*** The data Section Begins ***

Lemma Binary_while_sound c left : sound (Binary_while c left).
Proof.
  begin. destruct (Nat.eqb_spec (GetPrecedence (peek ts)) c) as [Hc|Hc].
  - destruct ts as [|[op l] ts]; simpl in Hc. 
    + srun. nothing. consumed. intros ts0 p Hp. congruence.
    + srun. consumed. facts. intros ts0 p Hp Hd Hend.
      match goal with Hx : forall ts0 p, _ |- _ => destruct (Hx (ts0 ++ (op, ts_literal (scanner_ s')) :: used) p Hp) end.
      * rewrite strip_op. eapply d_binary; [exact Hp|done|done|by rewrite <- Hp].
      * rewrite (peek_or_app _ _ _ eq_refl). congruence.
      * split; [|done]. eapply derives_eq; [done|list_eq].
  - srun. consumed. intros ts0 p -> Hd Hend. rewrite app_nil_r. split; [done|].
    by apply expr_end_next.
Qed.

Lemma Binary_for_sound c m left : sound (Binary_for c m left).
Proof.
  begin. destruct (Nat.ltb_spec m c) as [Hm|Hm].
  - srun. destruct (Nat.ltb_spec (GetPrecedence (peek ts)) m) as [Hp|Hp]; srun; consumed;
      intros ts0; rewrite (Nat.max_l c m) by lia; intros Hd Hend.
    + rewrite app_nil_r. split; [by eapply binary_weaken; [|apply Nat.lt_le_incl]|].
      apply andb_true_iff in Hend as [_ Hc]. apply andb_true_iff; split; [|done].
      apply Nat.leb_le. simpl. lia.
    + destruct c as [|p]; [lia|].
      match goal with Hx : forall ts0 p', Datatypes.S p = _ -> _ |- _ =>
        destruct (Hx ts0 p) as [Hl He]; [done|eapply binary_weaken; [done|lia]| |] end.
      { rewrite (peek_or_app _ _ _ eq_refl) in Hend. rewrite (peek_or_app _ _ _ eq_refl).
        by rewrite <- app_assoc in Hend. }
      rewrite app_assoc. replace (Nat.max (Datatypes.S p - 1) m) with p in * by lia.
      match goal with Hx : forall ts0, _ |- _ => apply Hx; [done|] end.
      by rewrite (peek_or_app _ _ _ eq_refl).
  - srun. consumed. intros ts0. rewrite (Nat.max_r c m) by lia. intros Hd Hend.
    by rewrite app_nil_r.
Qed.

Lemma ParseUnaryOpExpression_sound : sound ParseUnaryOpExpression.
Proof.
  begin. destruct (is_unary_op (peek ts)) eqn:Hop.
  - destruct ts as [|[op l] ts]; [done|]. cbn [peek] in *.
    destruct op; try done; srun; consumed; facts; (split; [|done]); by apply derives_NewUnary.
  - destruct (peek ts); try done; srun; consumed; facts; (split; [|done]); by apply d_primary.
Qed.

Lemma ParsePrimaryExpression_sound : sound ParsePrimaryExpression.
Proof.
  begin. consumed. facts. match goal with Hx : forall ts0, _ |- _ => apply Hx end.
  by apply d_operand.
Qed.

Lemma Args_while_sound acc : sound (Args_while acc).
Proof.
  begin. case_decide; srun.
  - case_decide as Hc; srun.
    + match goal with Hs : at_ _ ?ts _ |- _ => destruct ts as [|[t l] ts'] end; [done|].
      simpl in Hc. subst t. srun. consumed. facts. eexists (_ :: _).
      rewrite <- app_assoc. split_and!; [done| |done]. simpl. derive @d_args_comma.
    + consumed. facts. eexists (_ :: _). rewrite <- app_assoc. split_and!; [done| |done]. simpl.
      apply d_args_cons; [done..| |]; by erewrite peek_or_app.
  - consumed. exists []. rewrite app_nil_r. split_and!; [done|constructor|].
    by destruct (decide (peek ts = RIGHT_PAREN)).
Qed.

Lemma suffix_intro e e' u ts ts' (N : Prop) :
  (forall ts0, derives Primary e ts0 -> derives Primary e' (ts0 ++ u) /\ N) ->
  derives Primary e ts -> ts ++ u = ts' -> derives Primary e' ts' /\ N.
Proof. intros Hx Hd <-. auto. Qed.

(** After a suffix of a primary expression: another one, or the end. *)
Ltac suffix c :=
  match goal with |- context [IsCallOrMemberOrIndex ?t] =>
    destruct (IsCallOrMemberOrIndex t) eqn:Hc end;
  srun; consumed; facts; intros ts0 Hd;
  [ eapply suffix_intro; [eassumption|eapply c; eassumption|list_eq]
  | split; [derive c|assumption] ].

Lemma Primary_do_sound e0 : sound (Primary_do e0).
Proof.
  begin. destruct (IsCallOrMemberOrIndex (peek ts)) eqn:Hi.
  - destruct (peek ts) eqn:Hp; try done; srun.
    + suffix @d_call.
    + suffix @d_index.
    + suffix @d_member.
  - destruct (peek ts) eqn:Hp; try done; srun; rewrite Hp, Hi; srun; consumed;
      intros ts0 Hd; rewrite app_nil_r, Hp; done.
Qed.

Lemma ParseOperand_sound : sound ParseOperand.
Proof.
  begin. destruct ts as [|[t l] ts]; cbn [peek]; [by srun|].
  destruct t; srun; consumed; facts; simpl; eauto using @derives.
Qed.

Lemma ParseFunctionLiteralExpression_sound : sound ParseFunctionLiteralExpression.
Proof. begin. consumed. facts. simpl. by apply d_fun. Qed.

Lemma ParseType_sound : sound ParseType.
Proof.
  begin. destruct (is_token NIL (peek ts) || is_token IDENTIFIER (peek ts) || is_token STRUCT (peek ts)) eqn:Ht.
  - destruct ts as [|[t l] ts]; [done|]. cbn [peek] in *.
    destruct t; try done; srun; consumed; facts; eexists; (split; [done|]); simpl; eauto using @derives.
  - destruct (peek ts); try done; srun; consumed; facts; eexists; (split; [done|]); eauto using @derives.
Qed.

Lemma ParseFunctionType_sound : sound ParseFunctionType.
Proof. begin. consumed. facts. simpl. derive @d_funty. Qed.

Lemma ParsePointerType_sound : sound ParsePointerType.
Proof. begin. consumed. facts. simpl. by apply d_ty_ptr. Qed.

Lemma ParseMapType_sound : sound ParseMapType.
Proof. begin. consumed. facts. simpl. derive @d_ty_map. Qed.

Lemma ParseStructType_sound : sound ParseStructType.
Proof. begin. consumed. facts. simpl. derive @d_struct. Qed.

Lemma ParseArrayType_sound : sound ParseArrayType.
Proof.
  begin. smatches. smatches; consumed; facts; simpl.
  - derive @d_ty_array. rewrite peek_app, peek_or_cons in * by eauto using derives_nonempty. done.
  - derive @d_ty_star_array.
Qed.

*** The data Section Ends ***

> _Work required_
Copy out, exactly and alone, the lines of the entries above between the ones holding "apply andb_true_iff in" and "- case_decide as Hc; srun.", inclusive.

> _Task response_
      apply andb_true_iff in Hend as [_ Hc]. apply andb_true_iff; split; [|done].
      apply Nat.leb_le. simpl. lia.
    + destruct c as [|p]; [lia|].
      match goal with Hx : forall ts0 p', Datatypes.S p = _ -> _ |- _ =>
        destruct (Hx ts0 p) as [Hl He]; [done|eapply binary_weaken; [done|lia]| |] end.
      { rewrite (peek_or_app _ _ _ eq_refl) in Hend. rewrite (peek_or_app _ _ _ eq_refl).
        by rewrite <- app_assoc in Hend. }
      rewrite app_assoc. replace (Nat.max (Datatypes.S p - 1) m) with p in * by lia.
      match goal with Hx : forall ts0, _ |- _ => apply Hx; [done|] end.
      by rewrite (peek_or_app _ _ _ eq_refl).
  - srun. consumed. intros ts0. rewrite (Nat.max_r c m) by lia. intros Hd Hend.
    by rewrite app_nil_r.
Qed.

Lemma ParseUnaryOpExpression_sound : sound ParseUnaryOpExpression.
Proof.
  begin. destruct (is_unary_op (peek ts)) eqn:Hop.
  - destruct ts as [|[op l] ts]; [done|]. cbn [peek] in *.
    destruct op; try done; srun; consumed; facts; (split; [|done]); by apply derives_NewUnary.
  - destruct (peek ts); try done; srun; consumed; facts; (split; [|done]); by apply d_primary.
Qed.

Lemma ParsePrimaryExpression_sound : sound ParsePrimaryExpression.
Proof.
  begin. consumed. facts. match goal with Hx : forall ts0, _ |- _ => apply Hx end.
  by apply d_operand.
Qed.

Lemma Args_while_sound acc : sound (Args_while acc).
Proof.
  begin. case_decide; srun.
  - case_decide as Hc; srun.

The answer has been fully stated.